Exercise directions ▸ Look through the records below, and copy out every line that holds the string "change".

Collection entries:
————

Lemma runs_heap_adjust q d p b d1 w (k : nat) op l (Q : unit -> db -> Prop) :
  about q d p b d1 -> NoDup (heap_array (timeouts w p)) -> (forall x, x ∈ heap_array (timeouts w p) -> is_Some (b !! x)) ->
  heap_array (timeouts w p) !! k = Some l -> (forall older h, heap_array h !! k = Some l -> heap_array (op older (S k) h) ≡ₚ heap_array h) ->
  (forall h d2, h = op (older_in (subs d1)) (S k) (timeouts w p) -> heap_array h ≡ₚ heap_array (timeouts w p) ->
     about q d (set_timeouts w h p) b d2 -> indexed (subs d2) (heap_array h) -> keeps (heap_array h) d1 d2 -> Q tt d2) ->
  runs (at_index w q (Z.of_nat k + 1) op) d1 Q.
Proof.
  intros Ha Hn Hb Hk Hop HQ. apply db_bind. eapply runs_pool; [by eapply about_pool|].
  apply lookup_lt_Some in Hk as Hl. destruct (_ && _) eqn:G; [|lia]. replace (Z.to_nat (Z.of_nat k + 1)) with (S k) by lia.
  pose proof (Hop (older_in (subs d1)) (timeouts w p) Hk) as Hperm.
  eapply runs_on_heap; [exact Ha | by rewrite Hperm | | intros; by eapply HQ]. intros x. rewrite Hperm. apply Hb.
Qed.

Section Memory.
Context (mem : nat -> bool).

Lemma runs_dmalloc q d p b d1 (Q : bool -> db -> Prop) :
  about q d p b d1 -> (forall ok d2, ok = mem (allocs d1) -> about q d p b d2 -> subs d2 = subs d1 -> Q ok d2) -> runs (dmalloc mem) d1 Q.
Proof. intros [] HQ. by apply HQ. Qed.

Lemma runs_heap_insert q d p b d1 w l (Q : isc_result -> db -> Prop) :
  about q d p b d1 -> NoDup (l :: heap_array (timeouts w p)) ->
  (forall x, x ∈ l :: heap_array (timeouts w p) -> is_Some (b !! x)) ->
  (forall d2, mem (allocs d1) = false -> about q d p b d2 -> subs d2 = subs d1 -> Q ISC_R_NOMEMORY d2) ->
  (forall h d2, h = heap_insert (older_in (subs d1)) l (timeouts w p) -> heap_array h ≡ₚ l :: heap_array (timeouts w p) ->
     about q d (set_timeouts w h p) b d2 -> indexed (subs d2) (heap_array h) -> keeps (heap_array h) d1 d2 -> Q ISC_R_SUCCESS d2) ->
  runs (isc_heap_insert mem w q l) d1 Q.
Proof.
  intros Ha Hn Hb Q1 Q2. apply db_bind. eapply runs_dmalloc; [exact Ha|]. intros [] d2 Hok Hd Hm; [|by apply db_ret, Q1].
  pose proof (heap_insert_array (older_in (subs d1)) l (timeouts w p)) as Hperm.
  apply db_bind. eapply runs_on_heap; [exact Hd | | |]; rewrite Hm; cbn.
  - by rewrite Hperm.
  - intros x. rewrite Hperm. apply Hb.
  - intros d3 H3 Hi Hk. apply db_ret. eapply Q2; eauto. intros h' Hh Hi'. apply Hk; [done|]. by rewrite Hm.
Qed.

End Memory.

(** ** Tables *)

Lemma runs_leases_add q d p b d1 k l s (Q : unit -> db -> Prop) :
  about q d p b d1 -> b !! l = Some s ->
  (forall d2, about q d (set_leases (hash_add k l (leases p)) p) (<[l := set_refcnt (refcnt s + 1) s]> b) d2 ->
     (forall h, indexed (subs d1) h -> indexed (subs d2) h) -> Q tt d2) ->
  runs (leases_add q k l) d1 Q.
Proof.
  intros Ha Hs HQ. apply db_bind, db_bind. eapply runs_set_the_lease; [apply _ | exact Ha | exact Hs|].
  intros d2 H2 Hi. apply db_ret. eapply runs_set_the_pool; [exact H2|]. intros d3 H3 Hm. apply HQ; [exact H3|].
  rewrite Hm. exact Hi.
Qed.

(** Another reference remains. *)
Lemma runs_dereference_keep (fuel : nat) q d p b d1 l s (Q : isc_result -> db -> Prop) :
  about q d p b d1 -> b !! l = Some s -> 2 <= refcnt s -> (0 < fuel)%nat ->
  (forall d2, about q d p (<[l := set_refcnt (refcnt s - 1) s]> b) d2 ->
     (forall h, indexed (subs d1) h -> indexed (subs d2) h) -> Q ISC_R_SUCCESS d2) ->
  runs (iasubopt_dereference fuel (Some l)) d1 Q.
Proof.
  intros Ha Hs Hr Hf HQ. destruct fuel as [|n]; [lia|].
  assert (count_down (refcnt s) = refcnt s - 1) as Hc by (unfold count_down; destruct (_ <? _) eqn:G; lia).
  apply db_bind. eapply runs_set_the_lease; [apply _ | exact Ha | exact Hs|]. rewrite Hc. intros d2 H2 Hi.
  apply db_bind. eapply runs_read; [exact H2 | apply lookup_insert_eq|]. intros t Ht Hb.
  assert (refcnt t = refcnt s - 1) as Hrt by (change (refcnt (body t) = refcnt s - 1); by rewrite Hb).
  destruct (refcnt t =? 0) eqn:G; [lia|]. by apply db_ret, HQ.
Qed.

Lemma runs_leases_delete (fuel : nat) q d p b d1 k l s (Q : unit -> db -> Prop) :
  about q d p b d1 -> hash_lookup k (leases p) = Some l -> b !! l = Some s -> 2 <= refcnt s -> (0 < fuel)%nat ->
  (forall d2, about q d (set_leases (hash_delete k (leases p)) p) (<[l := set_refcnt (refcnt s - 1) s]> b) d2 ->
     (forall h, indexed (subs d1) h -> indexed (subs d2) h) -> Q tt d2) ->
  runs (leases_delete fuel q k) d1 Q.
Proof.
  intros Ha Hk Hs Hr Hf HQ. apply db_bind. eapply runs_pool; [by eapply about_pool|]. rewrite Hk.
  apply db_bind. eapply runs_set_the_pool; [exact Ha|]. intros d2 H2 Hm. apply db_bind.
  eapply runs_dereference_keep; [exact H2 | exact Hs | done | done|]. intros d3 H3 Hi. apply db_ret, HQ; [exact H3|].
  rewrite Hm in Hi. exact Hi.
Qed.

Lemma hash_lookup_unique k x p :
  NoDup (hash_elems (leases p)).*1 -> (k, x) ∈ hash_elems (leases p) -> hash_lookup k (leases p) = Some x.
Proof.
  intros Hn Hx. destruct (hash_lookup k (leases p)) as [y|] eqn:E; [|by apply hash_lookup_None with (v := x) in E].
  apply hash_lookup_Some in E. f_equal. apply list_elem_of_lookup in Hx as [i Hi], E as [j Hj].
  assert (i = j) as ->; [|congruence]. eapply NoDup_lookup; [exact Hn | |]; rewrite list_lookup_fmap; [rewrite Hi | rewrite Hj]; done.
Qed.

(** ** A lease becomes active *)

Lemma runs_count q d p b d1 w v (Q : unit -> db -> Prop) :
  about q d p b d1 ->
  (forall d2, about q d (match w with Active => set_active (num_active p + v) (active_timeouts p) p
                         | Inactive => set_inactive (num_inactive p + v) (inactive_timeouts p) p end) b d2 ->
     subs d2 = subs d1 -> Q tt d2) ->
  runs (count w q v) d1 Q.
Proof. intros Ha HQ. eapply runs_set_the_pool; [exact Ha|]. by destruct w. Qed.

(** The lease keeps its times: heaps stay in order. *)
Lemma ordered_insert d d' x s s' h :
  bodies d' = <[x := s']> (bodies d) -> bodies d !! x = Some s -> key s' = key s ->
  ordered (subs d) h -> ordered (subs d') h.
Proof.
  intros Hb Hs Hk. apply ordered_key. intros y _. rewrite <- !bodies_key, Hb, lookup_insert. case_decide; [subst|done].
  rewrite Hs. cbn. by rewrite Hk.
Qed.

(** What is known of a lease on a heap. *)
Lemma lease_on_heap d E q p x w :
  Inv d E -> pls d !! q = Some p -> x ∈ heap_array (timeouts w p) ->
  exists k s, heap_array (timeouts w p) !! k = Some x /\ subs d !! x = Some s /\ heap_index s = Z.of_nat k + 1 /\
    bodies d !! x = Some (body s) /\ lease_pool s = Some q /\ side_of (state s) = w.
Proof.
  intros I Hp Hx. destruct (inv_pools _ _ I _ _ Hp) as [[_ M2 M3 _ _] _ _ _ P5].
  apply list_elem_of_lookup in Hx as Hk. destruct Hk as [k Hk]. destruct (P5 w k x Hk) as (s & Es & Hi).
  assert (bodies d !! x = Some (body s)) as Hb by (apply bodies_lookup; eauto). exists k, s.
  destruct w; cbn in Hx; [destruct (M2 x Hx) as (t & Ht & Hq & Ha & _) | destruct (M3 x Hx) as (t & Ht & Hq & Ha)];
    rewrite Hb in Ht; injection Ht as <-; repeat split; try done; unfold side_of; change (state (body s)) with (state s) in Ha; by rewrite Ha.
Qed.

Lemma on_heaps_NoDup d E q p : Inv d E -> pls d !! q = Some p -> NoDup (on_heaps p).
Proof. intros I Hp. apply (inv_pools _ _ I _ _ Hp). Qed.

Lemma on_heaps_some d E q p x : Inv d E -> pls d !! q = Some p -> x ∈ on_heaps p -> is_Some (bodies d !! x).
Proof. intros I Hp Hx. destruct (on_heaps_mine _ _ _ _ _ I Hp Hx) as (s & Hs & _). eauto. Qed.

————

Answer space ▸
  assert (refcnt t = refcnt s - 1) as Hrt by (change (refcnt (body t) = refcnt s - 1); by rewrite Hb).
    rewrite Hb in Ht; injection Ht as <-; repeat split; try done; unfold side_of; change (state (body s)) with (state s) in Ha; by rewrite Ha.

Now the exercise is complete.